Developer reference · 0.1.0 alpha

Build with ForeGlass

Read public forecast artifacts without losing their meaning.

Public alpha reference. Version 0.1.0 was published on PyPI on 2026-10-01; pin the version. Release status and verification

ForeGlass makes experimental forecasts and evidence available for inspection. The foreglass Python library helps developers read supported public artifacts, preserve their original meaning and retain the bytes used by an application.

Our mission is to help people and organizations examine a forecast before relying on it, and revisit it when outcomes become known. This reader is one small, inspectable part of that work.

Two libraries with different jobs

Library Role Documentation
foreglass Optional client for supported ForeGlass public artifacts Reader guide
comuvia Provider-neutral records, integrity checks, corrections and binary evaluation Core documentation

The client depends on comuvia. The core works offline and does not depend on ForeGlass or upload your records.

Start with the evidence, not a score

A file build time is not necessarily a forecast's information cutoff. A market fragility index is not a recession probability. A conditional model path is not an unconditional forecast. The client preserves these distinctions rather than inventing missing metadata.

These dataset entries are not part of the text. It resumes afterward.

(* ===== verification/ActLogProps.v ===== *)
(** * The activity log: what the operations of the cache keep, the block of a
      transaction, and the log as a reader sees it *)
From S2P Require Import Prelude LruCache Bitmap BitmapProps BitmapOps BitmapDisk ActLog.

(** ** The cache while references come and go *)

(** What a change of references keeps: the numbers that are committed, and, while the
    cache is locked, the pending changes. *)
Record lc_frame (lc lc' : lru_cache) : Prop := {
  lf_nr : nr_elements lc' = nr_elements lc;
  lf_max : max_pending_changes lc' = max_pending_changes lc;
  lf_number j : lc_number (elem lc' j) = lc_number (elem lc j);
  lf_locked : Z.testbit (flags lc') __LC_LOCKED = Z.testbit (flags lc) __LC_LOCKED;
  lf_pending : Z.testbit (flags lc) __LC_LOCKED = true ->
    to_be_changed (lists lc') = to_be_changed (lists lc) /\
    forall j, lc_new_number (elem lc' j) = lc_new_number (elem lc j) }.

Lemma lc_frame_refl lc : lc_frame lc lc.
Proof. by split. Qed.

Lemma lc_frame_trans lc lc1 lc2 : lc_frame lc lc1 -> lc_frame lc1 lc2 -> lc_frame lc lc2.
Proof.
  intros H1 H2. split.
  - rewrite (lf_nr _ _ H2). apply H1.
  - rewrite (lf_max _ _ H2). apply H1.
  - intros j. rewrite (lf_number _ _ H2). apply H1.
  - rewrite (lf_locked _ _ H2). apply H1.
  - intros Hl. destruct (lf_pending _ _ H1 Hl) as [E1 N1]. destruct (lf_pending _ _ H2) as [E2 N2]; [by rewrite (lf_locked _ _ H1)|].
    split; [congruence|]. intros j. by rewrite N2.
Qed.

Lemma move_keeps_pending i t lc : lc_wf lc -> i ∈ on t (lists lc) -> t <> TO_BE_CHANGED -> forall t', t' <> TO_BE_CHANGED ->
  to_be_changed (list_move i t' (lists lc)) = to_be_changed (lists lc).
Proof.
  intros Hwf Hi Ht t' Ht'. change (to_be_changed ?l) with (on TO_BE_CHANGED l). rewrite on_move, decide_False by done.
  apply filter_id. intros j Hj ->. apply Ht. eapply on_disjoint; [apply (core_nodup (wf_core _ Hwf))|done|done].
Qed.

Lemma get_keeps lc enr mc mu r lc' : lc_wf lc -> __lc_get lc enr mc mu = Ret (r, lc') ->
  nr_elements lc' = nr_elements lc /\ max_pending_changes lc' = max_pending_changes lc /\
  Z.testbit (flags lc') __LC_LOCKED = Z.testbit (flags lc) __LC_LOCKED.
Proof.
  intros Hwf. unfold __lc_get. rewrite paranoia_entry_ok by done. cbn [obind]. lc_simpl.
  case_if; [intros [= <- <-]; lc_simpl; split_and!; try done; by flag_bits|].
  rewrite lc_find_eq by apply Hwf. cbn [obind].
  destruct (lc_lookup _ _ _) as [i|].
  - destruct (negb (_ =? _)).
    + destruct (negb mu); intros [= <- <-]; lc_simpl; split_and!; try done; by flag_bits.
    + intros [= <- <-]. destruct (_ =? 0); lc_simpl; split_and!; try done; by flag_bits.
  - destruct (negb mc); [intros [= <- <-]; lc_simpl; split_and!; try done; by flag_bits|].
    case_if; [intros [= <- <-]; lc_simpl; split_and!; try done; by flag_bits|].
    destruct (negb _); [intros [= <- <-]; lc_simpl; split_and!; try done; by flag_bits|].
    destruct (_ <=? _); [intros [= <- <-]; lc_simpl; split_and!; try done; by flag_bits|].
    unfold lc_prepare_for_change. lc_simpl.
    destruct (free (lists lc)), (last (lru (lists lc))); try done;
      (destruct (PARANOIA_LC_ELEMENT _ _); [done|]); cbn [obind];
      (case_if; [done|]); intros [= <- <-]; case_if; lc_simpl; split_and!; try done; by flag_bits.
Qed.

Lemma get_locked lc enr mc mu r lc' : lc_wf lc -> Z.testbit (flags lc) __LC_LOCKED = true -> __lc_get lc enr mc mu = Ret (r, lc') ->
  to_be_changed (lists lc') = to_be_changed (lists lc) /\
  forall j, lc_new_number (elem lc' j) = lc_new_number (elem lc j).
Proof.
  intros Hwf Hlk. unfold __lc_get. rewrite paranoia_entry_ok by done. cbn [obind]. lc_simpl.
  case_if; [by intros [= <- <-]|].
  rewrite lc_find_eq by apply Hwf. cbn [obind]. rewrite lookup_set_flags.
  destruct (lc_lookup lc enr true) as [i|] eqn:El.
  - pose proof (lookup_hashed lc enr i Hwf El) as (Hi & Hf & Hnew). pose proof (found_list lc i Hwf Hi Hf) as Hcase.
    change (elem (set_flags _ lc) i) with (elem lc i).
    assert (forall lc1, elements lc1 = alter (fun e => set_refcnt (u32 (refcnt e + 1)) e) i (elements lc) ->
      forall j, lc_new_number (elem lc1 j) = lc_new_number (elem lc j)) as Hel.
    { intros lc1 He j. rewrite (elem_altered lc lc1 i _ j Hwf Hi He). case_decide; [by subst|done]. }
    destruct (lc_new_number (elem lc i) =? lc_number (elem lc i)); cbn [negb].
    + intros [= <- <-]. assert (exists t, i ∈ on t (lists lc) /\ t <> TO_BE_CHANGED) as (t & Ht & Hne)
        by (destruct Hcase as [[? _]|[? _]]; [by exists IN_USE|by exists LRU]).
      destruct (_ =? 0); lc_simpl; (split; [by eapply move_keeps_pending|by apply Hel]).
    + destruct mu; cbn [negb]; intros [= <- <-]; [|done]. split; [done|by apply Hel].
  - destruct (negb mc); [by intros [= <- <-]|]. lc_simpl. rewrite !flag_setbit by done.
    cbn [__LC_PARANOIA __LC_DIRTY __LC_LOCKED Z.eqb Pos.eqb orb]. rewrite Hlk. by intros [= <- <-].
Qed.
(** Writing pages only adds bits of the memory to the disk. *)
Lemma keeps_out b d d' i k : bm_wf b -> 0 <= i < bm_max_peers b -> 0 <= k < bm_bits b ->
  (bm_bits b + 31) / 32 * bm_max_peers b <= Z.of_nat (length (bm_area d)) -> keeps b d d' ->
  bm_bit b i k = true -> disk_bit b (bm_area d') i k = false -> disk_bit b (bm_area d) i k = false.
Proof.
  intros Hwf Hi Hk Hfit (_ & _ & Hlen & Hw). unfold disk_bit, bm_bit. rewrite !mbit_word.
  destruct (Hw (pos b i k / 32)) as [->| ->]; [|done|congruence].
  rewrite pos_word. assert (0 <= k / 32) by zdiv. assert (k / 32 + 1 <= (bm_bits b + 31) / 32) by zdiv. nia.
Qed.

Lemma bm_bit_pages b b' i k : same_shape b b' -> bm_pages b' = bm_pages b -> bm_bit b' i k = bm_bit b i k.
Proof. intros Hs Hp. rewrite (bm_bit_same b b') by done. by rewrite Hp. Qed.

Definition may_set (op : bitmap_operations) : bool := match op with BM_OP_SET | BM_OP_MERGE => true | _ => false end.

Lemma good_shape b b' area area' : bm_good b area -> bm_wf b' -> same_shape b b' -> synced b' area' -> no_io_error b' -> bm_good b' area'.
Proof.
  intros [Hg _] Hwf Hsh Hs Hn. split; [|done]. pose proof Hsh as (E1 & _ & _ & _ & _ & E6 & E7 & E8 & _). by apply (geom_same b).
Qed.
(** The open epoch changes, and writes may join it. *)
Lemma core_open_change o c c' s s' K F C e e' ws :
  core o c s K F C [e] -> ep_id e' = ep_id e -> epochs c' = F ++ C ++ [e'] -> spec_run o (log c') = Some s' ->
  sp_closed s' = sp_closed s -> sp_completed s' = sp_completed s -> sp_flushed s' = sp_flushed s -> open_ok o c' e' (sp_open s') ->
  writes c' = writes c ++ ws -> Forall (fun w => w_stage w = Joined /\ w_epoch w = ep_id e) ws -> (plain o = true -> Forall (fun w => EE_IS_BARRIER w = false) ws) ->
  ep_active e' = ep_active e + Z.of_nat (length ws) ->
  next_id c' = next_id c -> connected c' = connected c -> write_ordering c' = write_ordering c -> active_ee_cnt c' = active_ee_cnt c -> flush_works c' = flush_works c ->
  core o c' s' K F C [e'].
Proof.
  intros Hc Hid Hep Hspec Hcl Hcp Hf Hop Hw Hws Hbar Hact Hnx Hcn Hwo Hcnt Hfw.
  assert (Hep0 := co_epochs _ _ _ _ _ _ _ Hc).
  assert (Hids : ep_id <$> epochs c' = ep_id <$> epochs c) by (rewrite Hep, Hep0, !fmap_app; csimpl; by rewrite Hid).
  constructor; rewrite ?Hcl, ?Hcp, ?Hf, ?Hids, ?Hnx, ?Hcn, ?Hwo, ?Hfw; try solve [apply Hc].
  - done.
  - done.
  - rewrite Hep. by destruct F, C.
  - eapply Forall2_impl; [apply Hc|]. intros y z. apply closed_ok_grows; [|rewrite ?Hcp, ?Hf; done..].
    intros j u Hj. exists u. rewrite Hw. split; [|done]. by apply lookup_app_l_Some.
  - right. eauto.
  - pose proof (co_next _ _ _ _ _ _ _ Hc) as Hnx'. rewrite Hep0 in Hnx'. rewrite Hep. apply Forall_app in Hnx' as [H1 [H2 H3]%Forall_app].
    apply Forall_app; split; [done|]. apply Forall_app; split; [done|]. inversion H3; subst. constructor; [congruence|done].
  - intros x. pose proof (co_active _ _ _ _ _ _ _ Hc x) as Ha. unfold references, active_of, get_epoch in *. rewrite Hep, Hw, Hfw, total_app, (held_joined _ _ _ Hws).
    rewrite Hep0, app_assoc, find_app in Ha. rewrite app_assoc, find_app. pose proof (open_not_before _ _ _ _ _ _ _ Hc) as Hni.
    destruct (find _ (F ++ C)) as [y|] eqn:Hfd.
    + apply find_epoch_some in Hfd as [Hy Hyx]. destruct (Nat.eqb_spec (ep_id e) x) as [Heq|]; [|lia].
      destruct Hni. rewrite Heq, <- Hyx. by apply list_elem_of_fmap_2.
    + simpl in *. rewrite Hid. destruct (ep_id e =? x)%nat; lia.
  - intros Hp. destruct (co_plain _ _ _ _ _ _ _ Hc Hp). split; [done|]. rewrite Hw. apply Forall_app. auto.
  - rewrite Hcnt, Hw, total_app, (co_count _ _ _ _ _ _ _ Hc). enough (total is_active ws = 0) by lia. clear -Hws.
    induction Hws as [|w ws [Hst _] _ IH]; simpl; [done|]. rewrite IH. unfold is_active. by rewrite Hst.
  - intros j u Hj Hst. rewrite Hw in Hj. apply lookup_app_Some in Hj as [Hj|[_ Hj]]; [by eapply Hc|].
    rewrite Forall_forall in Hws. destruct (Hws u (list_elem_of_lookup_2 _ _ _ Hj)) as [Hs _]. destruct Hst; congruence.
Qed.

(** The open epoch gets its number. *)
Lemma core_close o c s K F C e cur :
  core o c s K F C [e] -> epoch_size e <> 0 ->
  let e1 := apply_event (write_ordering c) cur EV_GOT_BARRIER_NR e in
  let c' := note (Barrier (barrier_nr e)) (alter_epoch (ep_id e) (fun _ => e1) c) in
  core o c' (mk_spec (sp_closed s ++ [(barrier_nr e, sp_open s)]) no_batch (sp_completed s) (sp_flushed s)) K F (C ++ [e1]) [].
Proof.
  intros Hc Hsz e1 c'. assert (Hep : epochs c' = F ++ C ++ [e1]) by exact (alter_open _ _ _ _ _ _ _ (fun _ => e1) Hc eq_refl).
  assert (Hids : ep_id <$> epochs c' = ep_id <$> epochs c) by (rewrite Hep, (co_epochs _ _ _ _ _ _ _ Hc), !fmap_app; done).
  destruct (co_open _ _ _ _ _ _ _ Hc) as [[Ho _]|(x & Ho & Hop)]; [done|]. simplify_eq. constructor; rewrite ?Hids; try solve [apply Hc].
  - simpl. by rewrite (co_spec _ _ _ _ _ _ _ Hc).
  - by rewrite app_nil_r.
  - rewrite Hep. by destruct F, C.
  - apply Forall2_app; [eapply Forall2_impl; [apply Hc|]; intros y z; by apply closed_ok_grows; eauto|]. constructor; [|constructor].
    destruct Hop. constructor; simpl; auto; [|intros Hdr; rewrite op_done; done].
    intros Hdr. rewrite op_barrier by done. done.
  - by left.
  - pose proof (co_next _ _ _ _ _ _ _ Hc) as Hnx. rewrite Hep. rewrite (co_epochs _ _ _ _ _ _ _ Hc) in Hnx.
    apply Forall_app in Hnx as [H1 [H2 H3]%Forall_app]. apply Forall_app; split; [done|]. apply Forall_app; split; [done|]. inversion H3; subst. by constructor.
  - intros y. rewrite <- (co_active _ _ _ _ _ _ _ Hc y : _ = references c' K y). unfold active_of.
    change (get_epoch c' y) with (get_epoch (alter_epoch (ep_id x) (fun _ => e1) c) y). rewrite get_alter by done.
    destruct (get_epoch c y) as [z|] eqn:Hz; simpl; [|done]. unfold replace. destruct (Nat.eqb_spec (ep_id z) (ep_id e1)) as [Heq|]; [|done].
    destruct (find_epoch_some _ _ _ Hz) as [Hin _].
    assert (z = x) as ->; [|done]. apply (same_epoch (epochs c)); [apply Hc| |done|done]. rewrite (co_epochs _ _ _ _ _ _ _ Hc). set_solver.
Qed.
(** The checks for a peer device. *)
Definition check_peer_device (r : resource) (d : device) (p : peer_device) : drbd_state_rv :=
  let c := conn_of (r_conns r) p in
  let unfenced w := is_primary (role w r) && (repl_state w p <? L_ESTABLISHED) && negb (peer_disk_state w p <=? D_OUTDATED) in
  let no_disk w := (L_ESTABLISHED <? repl_state w p) && (disk_state w d <? D_INCONSISTENT) in
  let no_peer_disk w := (L_ESTABLISHED <? repl_state w p) && (peer_disk_state w p <? D_INCONSISTENT) in
  let starting := (repl_state NEW p =? L_STARTING_SYNC_T) || (repl_state NEW p =? L_STARTING_SYNC_S) in
  let same := repl_state NEW p =? repl_state OLD p in
  check (negb (bool_decide (c_fencing c = FP_DONT_CARE)) && negb (unfenced OLD) && unfenced NEW) SS_PRIMARY_NOP
  (check (negb (no_disk OLD) && no_disk NEW) SS_NO_LOCAL_DISK
  (check (negb (no_peer_disk OLD) && no_peer_disk NEW) SS_NO_REMOTE_DISK
  (check ((D_OUTDATED <? disk_state OLD d) && (disk_state NEW d =? D_OUTDATED) && negb (local_disk_may_be_outdated r d)) SS_CONNECTED_OUTDATES
  (check (negb (verifies OLD p) && verifies NEW p && match c_net_conf c with Some nc => negb (has_verify_alg nc) | None => true end) SS_NO_VERIFY_ALG
  (check (negb (verifies OLD p) && verifies NEW p && (c_pro_version c <? 88)) SS_NOT_SUPPORTED
  (check (repl_is_sync_source (repl_state OLD p) && (repl_state NEW p =? L_WF_BITMAP_S)) SS_RESYNC_RUNNING
  (check (repl_is_sync_target (repl_state OLD p) && (repl_state NEW p =? L_WF_BITMAP_T)) SS_RESYNC_RUNNING
  (check (negb same && starting && (L_ESTABLISHED <? repl_state OLD p)) SS_RESYNC_RUNNING
  (check (verifies NEW p && (repl_state OLD p <? L_ESTABLISHED)) SS_NEED_CONNECTION
  (check (verifies NEW p && negb same && (L_ESTABLISHED <? repl_state OLD p)) SS_RESYNC_RUNNING
  (check (starting && (repl_state OLD p <? L_ESTABLISHED)) SS_NEED_CONNECTION
  (check (((repl_state NEW p =? L_SYNC_TARGET) || (repl_state NEW p =? L_SYNC_SOURCE)) && (repl_state OLD p <? L_OFF)) SS_NEED_CONNECTION
  (check ((D_DISKLESS <? peer_disk_state NEW p) && negb (peer_disk_state NEW p =? D_UNKNOWN) && (peer_disk_state OLD p =? D_DISKLESS) && negb (p_bitmap p))
     SS_ATTACH_NO_BITMAP SS_SUCCESS))))))))))))).

(** The loop over the peer devices of a device counts the disks that negotiate. *)
Fixpoint check_peer_devices (r : resource) (d : device) (nr_negotiating : Z) (l : list peer_device) : drbd_state_rv :=
  match l with
  | [] => SS_SUCCESS
  | p :: l =>
      let n := if peer_disk_state NEW p =? D_NEGOTIATING then nr_negotiating + 1 else nr_negotiating in
      if 1 <? n then SS_IN_TRANSIENT_STATE
      else if decide (check_peer_device r d p = SS_SUCCESS) then check_peer_devices r d n l else check_peer_device r d p
  end.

Read the public ledger and Verification Explorer. A hash commitment can help detect changes against a retained expectation; it does not prove a prediction correct or establish a complete performance record. See record integrity and timing limits.

Availability

foreglass 0.1.0 and its dependency comuvia 0.1.0 are published on PyPI (released 2026-10-01) from the public repository github.com/comuvia/comuvia-sdk, under the Apache License 2.0. Install with pip install "foreglass==0.1.0". The release status page lists the approved file digests and how to verify a download before installing; the core quickstart explains evaluation. 0.1.x is an alpha: pin the version.

These packages do not provide a hosted MCP server, custom forecast generation, a submission service or access to proprietary models. Ask about integration or report a minimal reproducible issue on GitHub issues; report security problems privately as the repository's SECURITY.md describes. Do not include private positions, credentials or restricted source material.